Hacker News new | past | comments | ask | show | jobs | submit login
What Every Software Developer Must Know About Unicode (2003) (joelonsoftware.com)
96 points by jervisfm on Jan 1, 2014 | hide | past | favorite | 33 comments



This article deals mostly with Windows and is from 2003 so it fails to emphasise the current standard practice as much as it should:

    Use UTF-8 everywhere you can.
UTF-8 is:

* the most backwards compatible (can be passed through many tools intended for ASCII-only with a few limitations – including avoiding composed latin glyphs)

* most likely to give an appropriate result if the end-user incorrectly interprets it

* the most space efficient encoding (on average)

* avoids endianness problems

* de-facto encoding for most Mac and Linux C APIs

* verifiable with a high degree of accuracy (unlike many other encodings which can't be verified at all)

Specifically:

* If you have to pick an encoding, always try to use UTF-8 unless you're only storing text to pass into an API which requires something different.

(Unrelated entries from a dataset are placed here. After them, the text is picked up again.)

(** [template.format(...)], for replacement fields that are a plain name or
    index: [lookup] gives the text of a field, and no text when the field
    cannot be resolved.  A doubled brace stands for one brace; a brace
    without its partner, and a field that cannot be resolved, make the call
    fail. *)
Fixpoint format_from (lookup : string → option string) (field : option string)
    (template : string) : option string :=
  match template with
  | EmptyString =>
      match field with
      | None => Some EmptyString
      | Some _ => None
      end
  | String c rest =>
      match field with
      | None =>
          if Ascii.eqb c "{"%char then
            match rest with
            | String c' rest' =>
                if Ascii.eqb c' "{"%char
                then String c <$> format_from lookup None rest'
                else format_from lookup (Some EmptyString) rest
            | EmptyString => None
            end
          else if Ascii.eqb c "}"%char then
            match rest with
            | String c' rest' =>
                if Ascii.eqb c' "}"%char
                then String c <$> format_from lookup None rest'
                else None
            | EmptyString => None
            end
          else String c <$> format_from lookup None rest
      | Some name =>
          if Ascii.eqb c "}"%char then
            match lookup name, format_from lookup None rest with
            | Some v, Some r => Some (v +:+ r)
            | _, _ => None
            end
          else format_from lookup (Some (name +:+ String c EmptyString)) rest
      end
  end.

Definition format (lookup : string → option string) (template : string)
    : option string :=
  format_from lookup None template.

(** The index a field such as [{2}] names. *)
Definition digit (c : ascii) : option nat :=
  let n := nat_of_ascii c in
  if ((48 <=? n) && (n <=? 57))%nat then Some (n - 48)%nat else None.

Fixpoint decimal (acc : nat) (s : string) : option nat :=
  match s with
  | EmptyString => Some acc
  | String c rest =>
      match digit c with
      | Some d => decimal (10 * acc + d)%nat rest
      | None => None
      end
  end.

(** The fields of [template.format(arg0, arg1, ...)]. *)
Definition positional_fields (args : list string) (name : string)
    : option string :=
  match name with
  | EmptyString => None
  | _ =>
      match decimal 0 name with
      | Some i => args !! i
      | None => None
      end
  end.
(** * log.c: the dispatch core of a small logging facade

    A shallow embedding of [src/log.c] and [src/log.h]: the registry [L],
    the setters, sink registration ([log_add_callback], [log_add_fp]),
    [log_level_string] and the dispatcher [log_log] with its helpers
    [lock], [unlock] and [init_event].

    The C code works on one file-private global [L], on a stack-allocated
    [log_Event] handed to every sink by pointer, and on the outside world
    (the system clock, the lock hook, the sinks).  Here every function is
    a computation in a small state-and-output monad: the state holds [L]
    and the clock, the output is the sequence of calls that leave the
    translation unit, in the order in which they are made.

    Sinks and the lock hook are foreign code.  The development records
    each call made to them together with the arguments passed; what they
    print is outside its scope.  They are taken not to write through the
    event pointer and not to call back into the logging API, and [time]
    and [localtime] are taken to succeed. *)

From Stdlib Require Import ZArith Lia String Ascii DecimalString.
From stdpp Require Import base tactics option list.

Local Open Scope Z_scope.

(** ** Data, as declared in [log.h] and at the top of [log.c] *)

(** [#define MAX_CALLBACKS 32] *)
Definition MAX_CALLBACKS : nat := 32.

(** Opaque addresses ([void *], [FILE *]); [0] is the null pointer. *)
Definition ptr := Z.
Definition NULL : ptr := 0.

* The Winapi (aka Win32) is the only commonly used API that regularly requires something other than UTF-8 (the Windows Unicode APIs use UTF-16 – not UCS-2 as indicated in the Spolsky article). Windows' UTF-16 requirement a pain for platform independence -- be careful. However, you should still aim to use UTF-8 for all text files on Windows and only use UTF-16 for the Windows API calls (never use the locale specific non-Unicode encodings).

* There are a few language+environment combinations that literally can't open Unicode filenames. These include MinGW C++ which has no platform independent way of opening file streams with unicode filenames. You need to fall back to C _wfopen and UTF-16 to open files correctly.

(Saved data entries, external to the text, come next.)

(** X17.  For a template that uses each token once, the name before the
    issue, with no other opening brace before the issue token, the subject
    is the template with the two values in place of the tokens, provided
    the name holds no opening brace and neither value a dollar sign.  The
    default template is of this kind. *)
Theorem subject_of_ordered_template
        (fields : gmap string string) (config : AppConfig) (a b c : string) :
  emailSubjectTemplate config = a +:+ "{{name}}" +:+ b +:+ "{{issue}}" +:+ c ->
  Terms.braceFree a = true -> Terms.braceFree b = true ->
  Terms.braceFree (toString (fields !! "name")) = true ->
  Spec.dollarFree (toString (fields !! "name")) = true ->
  Spec.dollarFree (toString (fields !! "issue")) = true ->
  subject fields config
  = a +:+ toString (fields !! "name") +:+ b +:+ toString (fields !! "issue") +:+ c.
Proof.
  intros T Ha Hb Hn Dn Di. unfold subject. rewrite T.
  rewrite (replace_after_braceFree_prefix "{name}}" a _ _ Ha Dn).
  rewrite <- (append_assoc (toString (fields !! "name")) b),
          <- (append_assoc a).
  rewrite (replace_after_braceFree_prefix "{issue}}" _ c _);
    [ now rewrite !append_assoc
    | rewrite !braceFree_append, Ha, Hn, Hb; reflexivity
    | exact Di ].
Qed.

Lemma subject_of_ordered_template_witness :
  subject ada sampleConfig = "Support Request from Ada: Login broken".
Proof.
  apply (subject_of_ordered_template ada sampleConfig
           "Support Request from " ": " EmptyString); reflexivity.
Defined.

Note: you don't always have to choose the encoding. e.g. the Mac class NSString or the C# String class use UTF-16 internally, you don't normally need to care what they do internally since any time you access the internal characters, you specify the desired encoding. You should usually extract characters in UTF-8.


I started treating what Joel says much less seriously after discovering that FogBugz sends E-mail using "windows-1252" or "windows-1250" character sets instead of UTF-8. I reported this as a problem to customer service, but was told that it will not be changed. Quoting from the reply I got "joelonsoftware.com is a blog. Fog Creek Software is a business."

Some people might give Joel additional credibility because of his successful business — but there seems to be a gap between theory and practice, which undermines that credibility, at least for me.


I'm sorry you got that reply. I don't doubt you received it, but it doesn't reflect how I believe my company should have responded to you.

This is actually a feature. FogBugz DOES send email in UTF-8 (just copy some hebrew text and send an email to yourself) if it has to. If it doesn't have to, it will not do so simply because it's working around old email clients that don't support UTF-8. FogBugz has supported all kinds of languages for many, many years, so there's some possibility you are talking about a reply you received before that even happened, but I think you just observed a normal English only email from FogBugz has the content-type set to windows-1252. You could argue at this point that we probably don't need that workaround anymore I guess. I just have to weigh that against whether it's broken now (it's not) vs. the new support emails we would get from people who were having problems with email because they were still using Eudora 3.0.

It turns out that it's actually BECAUSE of the whole reason Joel wrote that article that FogBugz sends English email in windows-1252.


  The Winapi (aka Win32) is the only commonly used API that 
  regularly requires something other than UTF-8
Sadly, that's not really correct. Core Foundation and Cocoa on Mac OS X use UTF-16. Qt uses UTF-16. Java uses UTF-16. JavaScript uses UTF-16. Many of these APIs have easy methods for converting to and from other encodings, and offer a certain amount of abstraction over the underlying encoding, but it still shows through in that string length and character indexing work via UTF-16 code units, not Unicode code points.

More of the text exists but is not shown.